“It is only a plot of land,” he said.

“Yes, Erik,” she said. “You don’t need to be worried about anything more.”

“We do have a nice flat,” he said.

“It’s a nice bay,” she said.

“Yes,” he had answered, “it’s nice, too.”

“It’s wonderful,” she had said.

The police station greeted him with a full embrace. The facade was as welcoming as always. The entryway smelled the same as usual. It doesn’t matter how many times they remodel it, he thought, nodding at the woman at the reception desk, who nodded toward him but also farther, past him. She opened the security window.

“There’s someone waiting for you,” she said with a gesture.

He turned around and saw the woman who was sitting on one of the vinyl sofas. She started to get up. He saw her profile reflected in the glass case where the police command had placed caps and helmets from police forces all over the world. As proof of the global friendship among police. There were also a few batons, as though to hit home the friendship message. He had said those exact words to Ringmar one time as they walked by, when the case was new, and Ringmar had said that he thought the Italian pith helmet was the nicest. It’s from Abyssinia, Winter said, you can bet your life on it. Perfect protection from the sun while they killed all the blacks.

The woman was about his age. She had dark hair but with a light sheen that might have come from the summer sun.
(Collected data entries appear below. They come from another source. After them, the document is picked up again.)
(* ===== verification/HooksTenantProps.v ===== *)
(** * Correctness of the tenant hooks

    The hooks of [HooksTenant.v] over the abstract tenant store of
    [TenantSpec.v]: what each hook decides, what it counts, and the quota over
    the hook calls of all the processes of a tenant. *)

From S2P Require Import Prelude CString Intercept Core CollectorServer CollectorClient LocalPolicy.
From S2P Require Import SlotTable ShmProcess ShmTenant TenantProps TenantSpec HookBase HooksTenant.

Module HooksTenantProps.
Import TenantProps TenantSpec.
Import Intercept Core CollectorClient LocalPolicy HookBase HooksTenant.
#[local] Existing Instances Tenant.expand_usage Tenant.expand_info Tenant.expand_shm Tenant.expand_state.

(** ** What the hooks do to the abstract store *)

(** One more or one fewer object of a kind, for the tenant [tid]. *)
Definition counted (tid resource_type delta : Z) (a : store) : store :=
  match active a tid with
  | Some v => live_put tid (Some (v <| v_usage ::= count_usage resource_type delta |>)) a
  | None => a
  end.

(** The tenant has room for one more QP. *)
Definition qp_within (a : store) (tid : Z) : bool :=
  (tid =? 0) ||
  match live a tid with
  | Some v => negb (Tenant.max_qp_per_tenant (v_quota v) <=? u32 (Tenant.qp_count (v_usage v)))
  | None => false
  end.

(** The tenant has room for one more MR of that length. *)
Definition mr_room (a : store) (tid length : Z) : bool :=
  (tid =? 0) ||
  match live a tid with
  | Some v => mr_within (Tenant.info_zero <| Tenant.quota := v_quota v |>
                           <| Tenant.usage := v_usage v |>) length
  | None => false
  end.

(** ** The state between hooks *)

Section Props.
Context {Srv D : Type} (x : externals Srv D).
Implicit Types (t : thooks Srv D) (a : store).

(** The tenant the process is bound to; 0 when it is bound to none. *)
Definition tenant_of a t : Z := default 0 (owner a !! pid (base t)).

(** The process shared memory is mapped.  Of the code under src/ that the library
    is linked from nothing maps it; the monitor may. *)
Definition mapped t : bool := Shm.shm_data_ptr (pshm (base t)).

Record tok a t : Prop := {
  tk_base : hooks_ok (base t);
  tk_shm : shm_usable (base t);
  tk_tenant : Tenant.g_tenant_shm (tshm t) = true;
  tk_ready : TenantProps.ready (tshm t);
  tk_store : refines a (Tenant.shm (tshm t));
  tk_init : tenant_initialized t = true;
  tk_once : hooks_init_once (base t) = true;
  tk_pid : 0 < pid (base t);
}.

Lemma tok_base a t h :
  tok a t → hooks_ok h → shm_usable h → hooks_init_once h = true → 0 < pid h →
  tok a (t <| base := h |>).
Proof. intros [] ? ? ? ?. by split. Qed.

Lemma ztenant_run {A} a t c (m : M Tenant.state A) (f : A → answer) :
  tok a t → TenantSpec.real c → (respond c = λ s, (r ← m; mret (f r)) s) →
  ∃ r t', ztenant m t = Ret r t' ∧ f r = fst (spec c a) ∧ tok (snd (spec c a)) t' ∧
    base t' = base t.
Proof.
  intros Hok Hc Hm.
  destruct (call_answers a (tshm t) (tk_ready _ _ Hok) (tk_store _ _ Hok) c Hc)
    as (s' & Hrun & Hr' & Ha').
  rw Hm in Hrun. apply bind_inv in Hrun as (r & s1 & Hr1 & Hf). injection Hf as Hf <-.
  exists r, (t <| tshm := s1 |>). unfold ztenant, zoom. rw Hr1. split_and!; [done..| |done].
  destruct Hok. split; try done. apply (ready_ptr _ Hr').
Qed.

Lemma current_tenant_run a t :
  tok a t → ∃ t', get_current_tenant_id t = Ret (tenant_of a t) t' ∧ tok a t' ∧ base t' = base t.
Proof.
  intros Hok. pose proof (tk_pid _ _ Hok).
  destruct (ztenant_run a t (GetProcessTenant (pid (base t)) (Some 0))
    (Tenant.tenant_get_process_tenant (pid (base t)) (Some 0))
    (λ r, OwnerOf (if fst r =? 0 then snd r else None))) as (r & t' & Hrun & Hf & Hok' & Hb);
    [done|by split; cbn; lia|done|].
  exists t'. split_and!; [|done|done]. unfold get_current_tenant_id. run.
  rw (tk_init _ _ Hok). cbn. rw Hrun. injection Hf as Hf. unfold tenant_of. rw -Hf.
  by destruct (fst r =? 0).
Qed.

Lemma info_run a t tid :
  tok a t → 0 ≤ tid →
  ∃ r t', ztenant (Tenant.tenant_get_info tid (Some Tenant.info_zero)) t = Ret r t' ∧
    (if fst r =? 0 then view <$> snd r else None) = live a tid ∧ tok a t' ∧ base t' = base t.
Proof.
  intros Hok H0.
  destruct (ztenant_run a t (GetInfo tid (Some Tenant.info_zero))
    (Tenant.tenant_get_info tid (Some Tenant.info_zero))
    (λ r, InfoOf (if fst r =? 0 then view <$> snd r else None)))
    as (r & t' & Hrun & Hf & Hok' & Hb); [done|by split|done|].
  injection Hf as Hf. by exists r, t'.
Qed.

Lemma check_qp_run a t tid :
  tok a t → 0 ≤ tid →
  ∃ t', check_tenant_qp_limit tid t = Ret (qp_within a tid) t' ∧ tok a t' ∧ base t' = base t.
Proof.
  intros Hok H0. unfold check_tenant_qp_limit, qp_within. run. rw (tk_init _ _ Hok).
  destruct (tid =? 0); cbn; [by exists t|].
  destruct (info_run a t tid Hok H0) as (r & t' & Hrun & Hf & Hok' & Hb). exists t'.
  split_and!; [|done|done]. rw Hrun -Hf. destruct (fst r =? 0); cbn; [|done].
  destruct (snd r); [done|]. cbn. by rw (proj2 (Z.leb_le _ _)) //; apply u32_range.
Qed.
(* ===== verification/Attack.v ===== *)
(** * The attack with memory registrations

    The attacker of the experiment [exp_mr_dereg] registers some regions and then,
    until its time is over, gives a batch of them back and registers it again.  The
    tenant's quota bounds how many regions it has, not how often it does that: the
    attack is prevented only by a quota smaller than one batch. *)

From S2P Require Import Prelude CString Intercept Core CollectorServer CollectorClient LocalPolicy.
From S2P Require Import SlotTable ShmProcess ShmTenant TenantProps TenantSpec HookBase HooksTenant.
From S2P Require Import HooksTenantProps TenantQuota Isolation.

Module Attack.
Import TenantProps TenantSpec.
Import Intercept Core CollectorClient LocalPolicy HookBase HooksTenant HooksTenantProps TenantQuota.
Import Isolation.

(** ** The program *)

Definition MR_SIZE : Z := 4 * 1024 * 1024.

Record attack_config := mk_attack {
  delay_ms : Z;
  duration_ms : Z;
  num_mrs : Z;
  batch_size : Z;
}.
#[export] Instance expand_attack : Expand attack_config := λ r,
  mk_attack (delay_ms r) (duration_ms r) (num_mrs r) (batch_size r).

Definition default_attack : attack_config := mk_attack 5000 25000 50 10.

Definition attack_option (c : attack_config) (o : option_t) : attack_config + Z :=
  let '(letter, optarg) := o in
  match letter with
  | "d"%char => inl (c <| delay_ms := atoi optarg |>)
  | "t"%char => inl (c <| duration_ms := atoi optarg |>)
  | "n"%char => inl (c <| num_mrs := atoi optarg |>)
  | "b"%char => inl (c <| batch_size := atoi optarg |>)
  | "h"%char => inr 0
  | _ => inr 1
  end.

Fixpoint attack_options (os : list option_t) (c : attack_config) : attack_config + Z :=
  match os with
  | [] => inl c
  | o :: os' => match attack_option c o with inl c' => attack_options os' c' | inr e => inr e end
  end.

Section Program.
Context {Srv D : Type} (x : externals Srv D) (dev : device) (buffer : nat → Z) (calloc : Z → bool).
#[local] Abbreviation attacker := (M (thooks Srv D)).

Definition reg (pd : Z) (i : nat) : attacker Z := ibv_reg_mr x pd (buffer i) MR_SIZE IBV_ACCESS_LOCAL_WRITE.

Definition dereg_unless_null (mr : Z) : attacker unit :=
  if mr =? 0 then mret tt else ibv_dereg_mr x mr;; mret tt.

(** The elements [i], [i + 1], ... of the array [mrs]; [n] of them. *)
Fixpoint register_all (pd : Z) (n i : nat) : attacker (list Z) :=
  match n with
  | O => mret []
  | S n' => mr ← reg pd i; mrs ← register_all pd n' (S i); mret (mr :: mrs)
  end.

(** The first [n] elements are given back; beyond the array is undefined. *)
Fixpoint dereg_batch (n : nat) (mrs : list Z) : attacker (list Z) :=
  match n, mrs with
  | O, _ => mret mrs
  | S _, [] => crash
  | S n', mr :: mrs' => dereg_unless_null mr;; rest ← dereg_batch n' mrs'; mret (0 :: rest)
  end.

(** And registered again, with a second try after a failure. *)
Fixpoint rereg_batch (pd : Z) (n i : nat) (mrs : list Z) : attacker (list Z) :=
  match n, mrs with
  | O, _ => mret mrs
  | S _, [] => crash
  | S n', _ :: mrs' =>
      mr ← reg pd i;
      mr ← (if mr =? 0 then reg pd i else mret mr);
      rest ← rereg_batch pd n' (S i) mrs'; mret (mr :: rest)
  end.

(** One turn per reading of the clock, in milliseconds since the start; while the
    duration is not reached the loop goes on. *)
Fixpoint attack_loop (pd : Z) (c : attack_config) (readings : list Z) (mrs : list Z) (cycles : Z) :
    attacker (list Z * Z) :=
  match readings with
  | [] => hang
  | elapsed :: readings' =>
      if duration_ms c <=? elapsed then mret (mrs, cycles) else
      mrs ← dereg_batch (Z.to_nat (batch_size c)) mrs;
      mrs ← rereg_batch pd (Z.to_nat (batch_size c)) 0 mrs;
      attack_loop pd c readings' mrs (cycles + 1)
  end.

Fixpoint dereg_all (mrs : list Z) : attacker unit :=
  match mrs with
  | [] => mret tt
  | mr :: mrs' => dereg_unless_null mr;; dereg_all mrs'
  end.

Definition count_registered (mrs : list Z) : Z :=
  foldr (λ mr n, if mr =? 0 then n else n + 1) 0 mrs.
She had a broad face and an open gaze, and he had the vague feeling that he’d seen it before, but in another time. She was wearing jeans and some kind of fisherman’s sweater, which looked expensive, and a short jacket. Now he recognized her.

He extended his hand.

“We’ve definitely met before,” he said.

She took his hand. Her hand was dry and warm. She fastened her eyes on his and he remembered that too.

“Johanna Osvald. From Donso.”

“Of course,” he said.

They sat in his room. It still smelled like summer in there, the stuffy kind, dry. He still had last season’s documents on his desk. There was a smell to those documents, too, and it was death.

He hadn’t wanted to touch that damned pile since it happened.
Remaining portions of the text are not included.